PtdInsPs are highly anionic but represent only 1–2% of total phospholipids in living cells.13 Other less anionic lipids might also contribute to MSC notably due to their higher abundance. In animals, PS represents about 10 to 20% of plasma membrane phospholipids but PS is less anionic than phosphoinositides (net charge −1).1,14 Inhibition of ATP synthesis prevents phosphorylation of PtdInsPs by kinases while lipid phosphatases are still active, triggering the rapid depletion of phosphoinositides from cellular membranes.10 However, this treatment does not affect the PS pool, since it is not constantly regulated by phosphorylation10 In this condition and therefore in the absence of PtdInsPs, MSC-probes lose their specific plasma membrane localization and relocalize to all PS-bearing organelles, including the PM but also all plasma membrane-derived organelles along the endocytic pathways (Fig. 2A).10 This result confirms the importance of phosphoinositides in driving the specific electrostatic signature of the cell surface.10 However, in the absence of phosphoinositides, MSC-probes partially retain their plasma membrane localization, suggesting a role for PS in plasma membrane MSC.10
In addition, because in the absence of phosphoinositide, MSC-probes localize to all PS-containing compartments,10 PS might be involved in driving the electrostatic properties of endocytic compartments.

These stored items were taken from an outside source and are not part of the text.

(** ** The fork choice *)

Section ForkChoice.
Context {P : Type} (get : P -> Checkpoint) (hash_string : Hash -> bytes).

#[local] Abbreviation better := (better get hash_string).
#[local] Abbreviation bestNode := (bestNode get hash_string).
#[local] Abbreviation justify := (justify get).

(** Every node with the height of the last justified checkpoint on its path. *)
Fixpoint ranked (justifiedHeight : Z) (t : treeNode P) : list (P * Z) :=
  let 'Node p cs := t in
  (p, justify justifiedHeight p) :: concat (map (ranked (justify justifiedHeight p)) cs).

Lemma elem_of_ranked r j p cs :
  r ∈ ranked j (Node p cs) <-> r = (p, justify j p) \/ exists c, c ∈ cs /\ r ∈ ranked (justify j p) c.
Proof.
  cbn [ranked]. rewrite elem_of_cons, list_elem_of_In, List.in_concat. split.
  - intros [?|(l & Hl & Hr)]; [by left|right]. apply in_map_iff in Hl as (c & <- & Hc).
    exists c. split; by apply list_elem_of_In.
  - intros [?|(c & Hc & Hr)]; [by left|right]. exists (ranked (justify j p) c).
    split; [by apply in_map, list_elem_of_In|by apply list_elem_of_In].
Qed.

Lemma ranked_nodes r j t : r ∈ ranked j t -> r.1 ∈ nodes t.
Proof.
  revert j. induction t as [p cs IH] using treeNode_ind'. intros j [->|(c & Hc & Hr)]%elem_of_ranked; [left|].
  rewrite List.Forall_forall in IH. eapply elem_of_nodes_child; [exact Hc|]. eapply IH; [by apply list_elem_of_In|done].
Qed.

(** The order: by justified height, then height, then the text of the hash. *)
Definition rank_lt (a b : P * Z) : Prop :=
  a.2 < b.2 \/ a.2 = b.2 /\ (Height (get a.1) < Height (get b.1)
    \/ Height (get a.1) = Height (get b.1)
       /\ bytes_ltb (hash_string (cp_Hash (get a.1))) (hash_string (cp_Hash (get b.1))) = true).

Lemma better_spec a b : better a b = true <-> rank_lt b a.
Proof.
  destruct a as [p j], b as [q k]. unfold Tree.better, rank_lt. cbn [fst snd].
  rewrite !orb_true_iff, !andb_true_iff, !Z.gtb_ltb, !Z.ltb_lt, !Z.eqb_eq. intuition lia.
Qed.

(** The order is total up to the text of the hash, hence "not better" is transitive. *)
Lemma rank_total a b :
  rank_lt a b \/ rank_lt b a
  \/ a.2 = b.2 /\ hash_string (cp_Hash (get a.1)) = hash_string (cp_Hash (get b.1))
     /\ Height (get a.1) = Height (get b.1).
Proof.
  unfold rank_lt. destruct (Z.lt_trichotomy a.2 b.2) as [?|[?|?]]; [tauto| |tauto].
  destruct (Z.lt_trichotomy (Height (get a.1)) (Height (get b.1))) as [?|[?|?]]; [tauto| |intuition lia].
  destruct (bytes_ltb_total (hash_string (cp_Hash (get a.1))) (hash_string (cp_Hash (get b.1)))) as [?|[?|?]];
    intuition lia.
Qed.
Lemma rank_trans a b c : rank_lt a b -> rank_lt b c -> rank_lt a c.
Proof.
  unfold rank_lt. intros [?|(? & [?|[? H1]])] [?|(? & [?|[? H2]])]; try (left; lia); right; (split; [lia|]);
    try (left; lia). right. split; [lia|]. by eapply bytes_ltb_trans.
Qed.
Lemma rank_irrefl a : ~ rank_lt a a.
Proof. unfold rank_lt. intros [?|(_ & [?|[_ H]])]; [lia..|]. by rewrite bytes_ltb_irrefl in H. Qed.

Definition no_better (a b : P * Z) : Prop := better a b = false.
Lemma no_better_spec a b : no_better a b <-> ~ rank_lt b a.
Proof. unfold no_better. rewrite <- better_spec. by destruct (better a b). Qed.
Lemma no_better_refl a : no_better a a.
Proof. apply no_better_spec, rank_irrefl. Qed.
Lemma no_better_trans a b c : no_better a b -> no_better b c -> no_better a c.
Proof.
  rewrite !no_better_spec. intros H1 H2 H3. destruct (rank_total a b) as [H|[H|(Hj & Hs & Hh)]].
  - apply H2. by eapply rank_trans.
  - done.
  - apply H2. unfold rank_lt in *. rewrite <- Hj, <- Hs, <- Hh. exact H3.
Qed.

Bigay and Antonny proposed that PS defined an electrostatic territory in cells that corresponds to all PM-derived organelles.5,6 However, this hypothesis is mainly based on coincidence between the presence of negative charges, as visualized by MSC-probes, and the presence of PS on these membranes.10 To our knowledge, this theory has not been challenged by genetic and/or pharmacological perturbation(s) of the PS pool.

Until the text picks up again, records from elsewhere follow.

Fixpoint addVerifications (validatorSize : Z) (target : nat) (vs : list verification) : C (list nat) :=
  match vs with
  | [] => mret []
  | v :: vs' =>
      a ← addVerification validatorSize target v;
      b ← addVerifications validatorSize target vs';
      mret (a ++ b)
  end.

Definition addVerificationToCheckpoint (target : nat) (vs : list verification) : C (list nat) :=
  vals ← parentValidators target;
  affected ← addVerifications (Z.of_nat (size vals)) target vs;
  mret (target :: affected).

Definition saveVerificationToHeader (v : verification) : C unit :=
  header ← GetBlockHeader (v_TargetHash v);
  '(links, _) ← or_panic (AddSupLink (v_SourceHeight v) (v_SourceHash v) (v_Signature v) (v_order v) (sb_SupLinks header));
  SaveBlock (sb_block header) links.

Definition authVerification (v : verification) (target : nat) : C unit :=
  verifyVerification v ;;
  checkpoints ← addVerificationToCheckpoint target [v];
  Post (toValidCasperSignMsg v) ;;
  SaveCheckpoints checkpoints ;;
  saveVerificationToHeader v.

(** The request to the chain, and its reply: [<-msg.Reply] with the mutex held. *)
Definition tryRollback (oldBestHash : Hash) : C unit :=
  newBestHash ← gets bestChain;
  if bool_decide (oldBestHash = newBestHash) then mret tt
  else
    n ← gets (fun s => length (rollbackCh s));
    modify (fun s => set_rollback (rollbackCh s ++ [newBestHash]) s) ;;
    match chain_reply n newBestHash with
    | Some (Some e) => fail e
    | Some None => mret tt
    | None => blocks
    end.

Definition verificationCacheKey (blockHash : Hash) (pubKey : bytes) : bytes :=
  hex_encode blockHash ++ [x3a] ++ pubKey.

Definition AuthVerification (msg : ValidCasperSignMsg) : C unit :=
  targetNode ← gets (nodeByHash_ (m_TargetHash msg));
  match targetNode with
  | None =>
      modify (fun s => set_verCache
        (cache_Add (verificationCacheKey (m_TargetHash msg) (m_PubKey msg)) msg (verificationCache s)) s)
  | Some targetNode =>
      let target := tn_cp targetNode in
      source ← GetCheckpoint (m_SourceHash msg);
      v ← convertVerification source target msg;
      tgt ← read target;
      if ContainsVerification (v_order v) (Some (v_SourceHash v)) tgt then mret tt
      else
        oldBestHash ← gets bestChain;
        authVerification v target ;;
        tryRollback oldBestHash
  end.

(** [defer c.verificationCache.Remove(msgKey)]. *)
Definition authCachedMsg (msg : ValidCasperSignMsg) (msgKey : bytes) : C unit :=
  r ← try (source ← GetCheckpoint (m_SourceHash msg);
           targetNode ← gets (nodeByHash_ (m_TargetHash msg));
           targetNode ← or_fail ErrTargetCheckpoint targetNode;
           v ← convertVerification source (tn_cp targetNode) msg;
           authVerification v (tn_cp targetNode));
  modify (fun s => set_verCache (cache_Remove msgKey (verificationCache s)) s) ;;
  match r with inl e => fail e | inr _ => mret tt end.

(** One round of [authVerificationLoop], for a hash received from [newEpochCh];
    errors are logged. *)
Definition authVerificationRound (fuel : nat) (blockHash : Hash) : C unit :=
  vs ← try (validators fuel blockHash);
  match vs with
  | inl _ => mret tt
  | inr vs =>
      mapM_ (fun '(_, val) =>
               let key := verificationCacheKey blockHash (PubKey val) in
               data ← (fun s => let '(x, c) := cache_Get key (verificationCache s) in (Ret x, set_verCache c s) : outcome _ * _);
               match data with
               | None => mret tt
               | Some msg => try (authCachedMsg msg key) ;; mret tt
               end) (map_range vs)
  end.

(** ** apply_block.go *)

Definition newChild (p : nat) : C nat :=
  c ← read p;
  child ← new (mkObj (NewCheckpoint c) (Some p));
  modify (fun s => set_tree (add_child p child (tree s)) s) ;;
  mret child.

(** [node.Increase(block)]. *)
Definition increase (p : nat) (block : cp_block) : C unit :=
  c ← read p;
  r ← or_panic (Increase net block c);
  match r with inl _ => fail ErrIncreaseCheckpoint | inr c' => write p (fun _ => c') end.

Definition extend (p : nat) (block : cp_block) : C nat :=
  p ← (if blk_Height block mod epoch =? 1 then newChild p else mret p);
  increase p block ;;
  mret p.

Fixpoint checkpointNodeByHash (fuel : nat) (hash : Hash) : C nat :=
  match fuel with
  | O => no_fuel
  | S fuel =>
      node ← gets (nodeByHash_ hash);
      match node with
      | Some node => mret (tn_cp node)
      | None =>
          block ← GetBlock hash;
          if blk_Height block mod epoch =? 0 then fail ErrPreviousRound
          else
            node ← checkpointNodeByHash fuel (blk_Prev block);
            extend node block
      end
  end.

Definition applyBlockToCheckpoint (fuel : nat) (block : cp_block) : C nat :=
  node ← checkpointNodeByHash fuel (blk_Prev block);
  extend node block.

Overall, PtdInsPs are the main anionic lipids that regulate plasma membrane surface charge in mammals, while PS seems to have a broader role in controlling membrane electrostatics of all PM-derived organelles (Fig. 2B-C)3-6,9,10
Maintenance of plasma membrane electrostatics in yeast: It's all about PS
Based on findings in mammals, the potential involvement of PtdInsPs was analyzed in yeast. To address the relative role of PtdInsPs in plasma membrane electrostatic field, temperature-sensitive alleles that reduces both PtdIns(4)P and PtdIns(4,5)P2 or PtdIns(4,5)P2 alone were used. Surprisingly, at restrictive temperature, KINASE ASSOCIATED1 (KA1) domains, which are domains that bind to all anionic phospholipids and therefore act as MSC-probes, remain strictly localized at the PM in all these yeast mutant strains.7 These results suggest that unlike in animals, PtdInsPs do not play a major role in PM MSC.7
By contrast to mammals in which PS is spread all along the endocytic pathway,10,14,15 PS is highly enriched at the PM in yeast (Fig. 2A).7,10 Therefore, PS is a good candidate to specify plasma membrane electrostatics in yeast cells. Cho1p is the only PS synthase in yeast, and the cho1 mutant does not produce any PS.10,16 mislocalization of the KA1 MSC-probes in cho1 shows a prominent contribution of PS in plasma membrane surface charge (Fig. 2C).7,8 Altogether, these results suggest either no or minor roles of PtdInsPs in plasma membrane surface charge in yeast, while PS is the main anionic lipid regulating the plasma membrane electrostatic potential.7
PtdIns(4)P massively accumulates at the plasma membrane in plants and drives its electrostatic field
By contrast to yeast and animals, PtdIns(4)P massively accumulates at the plasma membrane in plants.8,17 In Arabidopsis root cells, short-term (up to 30 min) pharmacological inhibition of PI4-Kinase (PI4K) rapidly depletes the cellular PtdIns(4)P pool but has no effect on PtdIns(4,5)P2.8 This results is surprising since PtdIns(4)P is the precursor of PtdIns(4,5)P2. However, short-term depletion of PtdIns(4)P has also no effect on PtdIns(4,5)P2 in human fibroblast cells, suggesting that in both kingdoms the metabolism of these two lipids are largely independent within this short time frame.8,9 In addition, PtdIns(4)P is substantially more abundant than PtdIns(4,5)P2 in plant tissues,17,18 therefore the residual PtdIns(4)P molecules might be sufficient to sustain PtdIns(4,5)P2 synthesis. The relative abundance of PtdIns(4)P over PtdIns(4,5)P2 and its accumulation at the cell surface suggest that it might be involved in plasma membrane electrostatics. Indeed, inhibition of PI4K largely delocalized MSC-probes from the plasma membrane.8 In addition, genetic depletion of PtdIns(4)P specifically at the plasma membrane induced the ectopic localization of MSC-probes in less anionic endomembrane compartments.8 Together, these results indicate that PtdIns(4)P is important for plasma membrane electrostatics and that, by contrast to mammals, it does not act redundantly with PtdIns(4,5)P2.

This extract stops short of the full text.